World-renowned physicist Stephen Hawking has died at the age of 76. Born in Oxford, England, Hawking became famous for his work on black holes, cosmology and quantum gravity – his contributions to science spanned more than four decades.
He also wrote many books on those subjects, including the 1988 best-seller "A Brief History of Time," which gives an account of the creation of the universe. He was a professor of applied mathematics and theoretical physics at Britain's Cambridge University for decades. Hawking was married and divorced twice. He and his first wife had three children.
Over the years, Hawking's acclaimed work won him countless prestigious positions. He became one of the youngest Honorary Fellows of the Royal Society of Arts and was a member of the Pontifical Academy of Science. He also became a fellow of the Gonville and Caius College at Cambridge and served as the distinguished research chair at Waterloo's Perimeter Institute for Theoretical Physics. He even took his place in pop culture with notable guest appearances in TV shows like "Star Trek," "Futurama," and "The Simpsons," as well as being mentioned often and his appearance in "The Big Bang Theory."
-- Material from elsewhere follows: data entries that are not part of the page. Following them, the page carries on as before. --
(* ===== verification/CudaPlan.v ===== *)
(** * The plan-gated CUDA proof

    Models cuda/cuda_plan_gated_proof.cu: a transfer from host memory to a GPU is planned,
    the planned movement is carried out on the device of [Cuda], the plan is refused once
    the evidence it was made from has moved on, and a reservation on the direct link forces
    a route through pinned memory. *)

From S2P Require Import Prelude Core Enums Double Model Feasibility Ranking Cost Enumerate Assembly.
From S2P Require Import PointToPoint Multicast Collective Planner Revalidation Message Client Codec.
From S2P Require Import Framing Protocol Cuda.

(** ** The evidence *)

Definition planEp (id : EndpointId) (kind : EndpointKind) (node : NodeId) (arch : list Z) : Endpoint := {|
  Endpoint.id := id; Endpoint.generation := 1; Endpoint.kind := kind; Endpoint.node := node;
  Endpoint.device := Endpoint_default.(Endpoint.device); Endpoint.location := Endpoint_default.(Endpoint.location);
  Endpoint.address := ""; Endpoint.protocol := ""; Endpoint.version := ""; Endpoint.name := "";
  Endpoint.capability := {| Capability.generation := 1; Capability.transports := {[Transport.CUDA; Transport.HOST_MEMORY]};
    Capability.features := ∅; Capability.provenance := Provenance.MEASURED; Capability.computeArch := arch |};
  Endpoint.health := {| Health.generation := 1; Health.healthy := true; Health.message := "" |};
  Endpoint.reachable := true; Endpoint.ready := true; Endpoint.worker := 0; Endpoint.workerBoot := 0; Endpoint.source := 0;
  Endpoint.sourceBoot := 0; Endpoint.failureDomain := ""; Endpoint.provenance := Endpoint_default.(Endpoint.provenance) |}.

Definition planHostEp : Endpoint := planEp 1 EndpointKind.CPU_MEMORY 1 (replicate 8 0).
Definition planGpuEp : Endpoint := planEp 2 EndpointKind.GPU_DEVICE 2 (setArch (string_bytes "sm_120") (replicate 8 0)).
Definition planPinnedEp : Endpoint := planEp 3 EndpointKind.PINNED_HOST_MEMORY 1 (replicate 8 0).

Definition planBandwidth : Z := 30 * 2 ^ 30.

Definition planLink (id : LinkId) (generation : LinkGeneration) (src dst : EndpointId) (t : Transport) : Link := {|
  Link.id := id; Link.generation := generation; Link.source := src; Link.destination := dst; Link.kind := LinkKind.GPU_HOST_PATH;
  Link.transport := t; Link.directed := true; Link.capacity := planBandwidth; Link.effectiveBandwidth := planBandwidth;
  Link.latency := 5000;
  Link.health := {| Health.generation := Health_default.(Health.generation); Health.healthy := true; Health.message := "" |};
  Link.congestion := {| Congestion.generation := 1; Congestion.load := Congestion_default.(Congestion.load);
    Congestion.penalty := Congestion_default.(Congestion.penalty);
    Congestion.hardLimitExceeded := Congestion_default.(Congestion.hardLimitExceeded);
    Congestion.provenance := Provenance.REPORTED |};
  Link.capacityEvidence := {| Capacity.generation := 1; Capacity.usable := planBandwidth; Capacity.headroom := planBandwidth;
    Capacity.provenance := Provenance.MEASURED |};
  Link.topologyGeneration := 1; Link.capabilityGeneration := 1; Link.failureDomain := ""; Link.workerBoot := 0;
  Link.provenance := Provenance.MEASURED |}.

Definition planSnapshot (es : list Endpoint) (ls : list Link) (rs : list Reservation) : EvidenceSnapshot := {|
  Snapshot.topologyGeneration := 1; Snapshot.capacityGeneration := 1; Snapshot.reservationGeneration := 1;
  Snapshot.congestionGeneration := 1; Snapshot.capabilityGeneration := 1; Snapshot.healthGeneration := 1;
  Snapshot.placementGeneration := 1; Snapshot.policyGeneration := 1; Snapshot.endpoints := es; Snapshot.links := ls;
  Snapshot.reservations := rs; Snapshot.resourceCapacities := []; Snapshot.workerBoots := ∅; Snapshot.sourceBoots := ∅;
  Snapshot.epoch := 0; Snapshot.authorityGeneration := currentAuthority |}.

Definition cudaDirect : Link := planLink 1 1 1 2 Transport.CUDA.
Definition snap : EvidenceSnapshot := planSnapshot [planHostEp; planGpuEp] [cudaDirect] [].

(** The GPU and the link under their next generations. *)
Definition snapAdvanced : EvidenceSnapshot :=
  planSnapshot [planHostEp; {|
    Endpoint.id := 2; Endpoint.generation := 2; Endpoint.kind := planGpuEp.(Endpoint.kind); Endpoint.node := planGpuEp.(Endpoint.node);
    Endpoint.device := planGpuEp.(Endpoint.device); Endpoint.location := planGpuEp.(Endpoint.location); Endpoint.address := "";
    Endpoint.protocol := ""; Endpoint.version := ""; Endpoint.name := ""; Endpoint.capability := planGpuEp.(Endpoint.capability);
    Endpoint.health := planGpuEp.(Endpoint.health); Endpoint.reachable := true; Endpoint.ready := true; Endpoint.worker := 0;
    Endpoint.workerBoot := 0; Endpoint.source := 0; Endpoint.sourceBoot := 0; Endpoint.failureDomain := "";
    Endpoint.provenance := planGpuEp.(Endpoint.provenance) |}] [planLink 1 2 1 2 Transport.CUDA] [].

(** The route through pinned memory, and a reservation of more than the direct link. *)
Definition snap2 : EvidenceSnapshot :=
  planSnapshot [planHostEp; planGpuEp; planPinnedEp]
    [cudaDirect; planLink 2 1 1 3 Transport.HOST_MEMORY; planLink 3 1 3 2 Transport.CUDA]
    [{| Reservation.resource := 1; Reservation.reserved := 40 * 2 ^ 30;
        Reservation.provenance := Provenance.REPORTED |}].

Definition planInts : Z := 2 ^ 20.

Definition planReq (id : Z) : CommunicationRequest := {|
  Request.id := id; Request.generation := 1; Request.shape := RequestShape.POINT_TO_POINT; Request.source := 1;
  Request.destinations := [2]; Request.payloadSize := planInts * 4; Request.direction := Request_default.(Request.direction);
  Request.latencySensitive := Request_default.(Request.latencySensitive);
  Request.throughputTarget := Request_default.(Request.throughputTarget);
  Request.requireOrdering := Request_default.(Request.requireOrdering);
  Request.requireReliability := Request_default.(Request.requireReliability);
  Request.allowRetry := Request_default.(Request.allowRetry); Request.allowStaging := true; Request.allowHostStaging := true;
  Request.allowStorageStaging := Request_default.(Request.allowStorageStaging);
  Request.allowRelay := Request_default.(Request.allowRelay);
  Request.allowMulticast := Request_default.(Request.allowMulticast); Request.allowed := Request_default.(Request.allowed);
  Request.forbidden := Request_default.(Request.forbidden);
  Request.requiredFailureDomain := Request_default.(Request.requiredFailureDomain);
  Request.preferredLocality := Request_default.(Request.preferredLocality); Request.maxHops := Request_default.(Request.maxHops);
  Request.maxStages := Request_default.(Request.maxStages); Request.maxMovementCost := Request_default.(Request.maxMovementCost);
  Request.reservationBinding := Request_default.(Request.reservationBinding);
  Request.externalPriority := Request_default.(Request.externalPriority);
  Request.policyGeneration := Request_default.(Request.policyGeneration);
  Request.collectiveShape := Request_default.(Request.collectiveShape); Request.participants := Request_default.(Request.participants);
  Request.collectiveCount := Request_default.(Request.collectiveCount); Request.provenance := Request_default.(Request.provenance) |}.

Definition planBounds : Bounds := {|
  Bounds.maxEndpoints := defaultBounds.(Bounds.maxEndpoints); Bounds.maxLinks := defaultBounds.(Bounds.maxLinks);
  Bounds.maxCandidates := 32; Bounds.maxPathDepth := 4; Bounds.maxRelayCount := defaultBounds.(Bounds.maxRelayCount);
  Bounds.maxMulticastFanout := defaultBounds.(Bounds.maxMulticastFanout);
  Bounds.maxCollectiveParticipants := defaultBounds.(Bounds.maxCollectiveParticipants); Bounds.maxFallbacks := 2;
  Bounds.maxHistory := defaultBounds.(Bounds.maxHistory); Bounds.maxStagingPerPlan := defaultBounds.(Bounds.maxStagingPerPlan);
  Bounds.maxExplanationSize := defaultBounds.(Bounds.maxExplanationSize);
  Bounds.maxPayloadBytes := defaultBounds.(Bounds.maxPayloadBytes) |}.

(** ** main *)


(** The first plan and its assertions, [po.plan] being dereferenced. *)
Definition directPart : option (CommunicationPlan * Counters) * list (string * bool) :=
  match requireValid (planReq 1), planCommunication (planReq 1) snap ∅ planBounds initialCounters with
  | Ok _, (Ok po, cs) =>
      match po.(PlanOutcome.plan) with
      | Some plan =>
          (Some (plan, cs), [
            ("host<->GPU plan feasible", po.(PlanOutcome.success));
            ("direct host->GPU path selected (1 stage)", bool_decide (length plan.(Plan.orderedStages) = 1%nat));
            ("plan uses CUDA transport",
              match Path.stages <$> head plan.(Plan.candidatePaths) with
              | Some (st :: _) => bool_decide (st.(Stage.transport) = Transport.CUDA)
              | _ => false
              end)])
      | None => (None, [])
      end
  | _, _ => (None, [])
  end.

(** The second part: the stale plan, and the staged one. *)
Definition stagedPart (plan : CommunicationPlan) (cs : Counters) : option (list (string * bool)) :=
  match planCommunication (planReq 2) snap2 ∅ planBounds cs with
  | (Ok po, _) =>
      match po.(PlanOutcome.plan) with
      | Some plan2 => Some [
          ("stale generation invalidates CUDA plan before allocation", negb (revalidatePlan plan snapAdvanced).(RevalidationResult.ok));
          ("staged plan feasible when direct CUDA forbidden", po.(PlanOutcome.success));
          ("hard constraint forces staged host path (2 stages)", bool_decide (length plan2.(Plan.orderedStages) = 2%nat))]
      | None => None
      end
  | (Throw _, _) => None
  end.

Section device.
Context {R : CudaRuntime}.

(** The movement: [inl] is the end of the program with the given assertions, after which
    it returns 1. *)
Definition devicePart (freeBefore : Z) : option (list (string * bool) + list (string * bool)) :=
  if negb (cudaMalloc (4 * planInts)) then Some (inl [])
  else
    let h2d := copyToDevice (hostInput planInts) in
    let log := [("H2D cudaMemcpy succeeded (plan-gated)", bool_decide (is_Some h2d))] in
    match launch ((planInts + 255) / 256) 256 with
    | None => Some (inl log)
    | Some order =>
        match runKernel planInts (default (cudaMemory planInts) h2d) order (cudaMemory planInts) with
        | None => None
        | Some dOut =>
            let d2h := copyToHost dOut in
            let pinned := default (hostInput planInts) d2h in
            let log := log ++ [
              ("D2H cudaMemcpy succeeded", bool_decide (is_Some d2h));
              ("CPU parity check passed (kernel result correct)", bool_decide (pinned = (fun v => v + 1) <$> hostInput planInts))] in
            if negb cudaFree then Some (inl log)
            else Some (inr (log ++ [("device memory returned to baseline after cleanup", freeBefore <=? cudaMemFree)]))
        end
    end.

Definition gatedProof (deviceCount major freeBefore : Z) : option (Z * list (string * bool)) :=
  let log := [("CUDA device present (RTX 5090)", 1 <=? deviceCount); ("compute capability sm_120 (RTX 5090)", major =? 12)] in
  match directPart with
  | (None, _) => None
  | (Some (plan, cs), log1) =>
      match devicePart freeBefore with
      | None => None
      | Some (inl log2) => Some (1, log ++ log1 ++ log2)
      | Some (inr log2) =>
          match stagedPart plan cs with
          | None => None
          | Some log3 =>
              let all := log ++ log1 ++ log2 ++ log3 in Some (if forallb snd all then 0 else 1, all)
          end
      end
  end.
End device.

(** ** The proof passes *)

Definition planningLog : list (string * bool) := (fun msg => (msg, true)) <$> [
  "host<->GPU plan feasible"; "direct host->GPU path selected (1 stage)"; "plan uses CUDA transport"].
Definition movementLog : list (string * bool) := (fun msg => (msg, true)) <$> [
  "H2D cudaMemcpy succeeded (plan-gated)"; "D2H cudaMemcpy succeeded"; "CPU parity check passed (kernel result correct)";
  "device memory returned to baseline after cleanup"].
Definition stagedLog : list (string * bool) := (fun msg => (msg, true)) <$> [
  "stale generation invalidates CUDA plan before allocation"; "staged plan feasible when direct CUDA forbidden";
  "hard constraint forces staged host path (2 stages)"].

Lemma directPart_passes :
  exists plan cs, directPart = (Some (plan, cs), planningLog) /\ stagedPart plan cs = Some stagedLog.
Proof.
  destruct directPart as [[[plan cs]|] log] eqn:E; [|vm_compute in E; discriminate E].
  exists plan, cs. vm_compute in E. injection E as <- <- <-. split; [|vm_compute]; reflexivity.
Qed.

Lemma succ_plus_one (l : list Z) : Z.succ <$> l = (fun v => v + 1) <$> l.
Proof. reflexivity. Qed.

Lemma devicePart_passes (R : CudaRuntime) {L : CudaLaws R} freeBefore :
  cudaMalloc (4 * planInts) = true -> deviceWorks planInts = true -> cudaFree = true -> freeBefore <= cudaMemFree ->
  devicePart freeBefore = Some (inr movementLog).
Proof.
  intros Hm Hw Hf Hb. unfold devicePart, deviceWorks in *. rewrite Hm. cbn [negb].
  destruct (hostInput_fits planInts) as [Hl Hv].
  destruct (copyToDevice (hostInput planInts)) as [dIn|] eqn:Hin; [|discriminate Hw]. apply copyToDevice_copies in Hin as ->.
  destruct (launch _ _) as [order|] eqn:Ho; [|discriminate Hw]. apply launch_runs_grid in Ho. cbn [default from_option id].
  rewrite kernel_adds_one; [|split; vm_compute; [reflexivity|discriminate]|exact Ho|exact Hl|apply cudaMemory_length|exact Hv].
  destruct (copyToHost _) as [l|] eqn:Hc; [|discriminate Hw]. apply copyToHost_copies in Hc as ->. rewrite Hf. cbn [negb default from_option id].
  apply Z.leb_le in Hb.
  rewrite Hb, (bool_decide_eq_true_2 _ (succ_plus_one (hostInput planInts))), !bool_decide_eq_true_2 by (eexists; reflexivity).
  reflexivity.
Qed.

(** The plan-gated proof passes on a working sm_120 device: the direct path over the
    CUDA link is planned, the movement it gates arrives and adds one to every element,
    whatever the order of the kernel's threads, the plan is refused once the GPU and the
    link have new generations, a reservation of the direct link forces the two stages
    through pinned memory, and the program returns 0. *)
Theorem plan_gated_proof_passes (R : CudaRuntime) {L : CudaLaws R} deviceCount freeBefore :
  1 <= deviceCount -> cudaMalloc (4 * planInts) = true -> deviceWorks planInts = true -> cudaFree = true ->
  freeBefore <= cudaMemFree ->
  exists log, gatedProof deviceCount 12 freeBefore = Some (0, log) /\ length log = 12%nat /\ Forall (fun a => a.2 = true) log.
Proof.
  intros Hc Hm Hw Hf Hb. unfold gatedProof. destruct directPart_passes as (plan & cs & -> & ->).
  rewrite devicePart_passes by done. apply Z.leb_le in Hc. rewrite Hc. eexists. split; [reflexivity|].
  split; [reflexivity|]. repeat constructor.
Qed.

Lemma plan_gated_proof_passes_witness :
  exists log, gatedProof (R := reliableDevice) 1 12 (2 ^ 33) = Some (0, log) /\ length log = 12%nat.
Proof.
  destruct (plan_gated_proof_passes reliableDevice 1 (2 ^ 33)) as (log & H & Hl & _);
    [discriminate|reflexivity|reflexivity|reflexivity|vm_compute; discriminate|].
  exists log. split; [exact H|exact Hl].
Defined.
- "We are deeply saddened that our beloved father passed away today. He was a great scientist and an extraordinary man whose work and legacy will live on for many years," Hawking’s children, Lucy, Robert and Tim, said in a statement. "His courage and persistence with his brilliance and humor inspired people across the world. He once said, 'It would not be much of a universe if it wasn't home to the people you love.' We will miss him forever."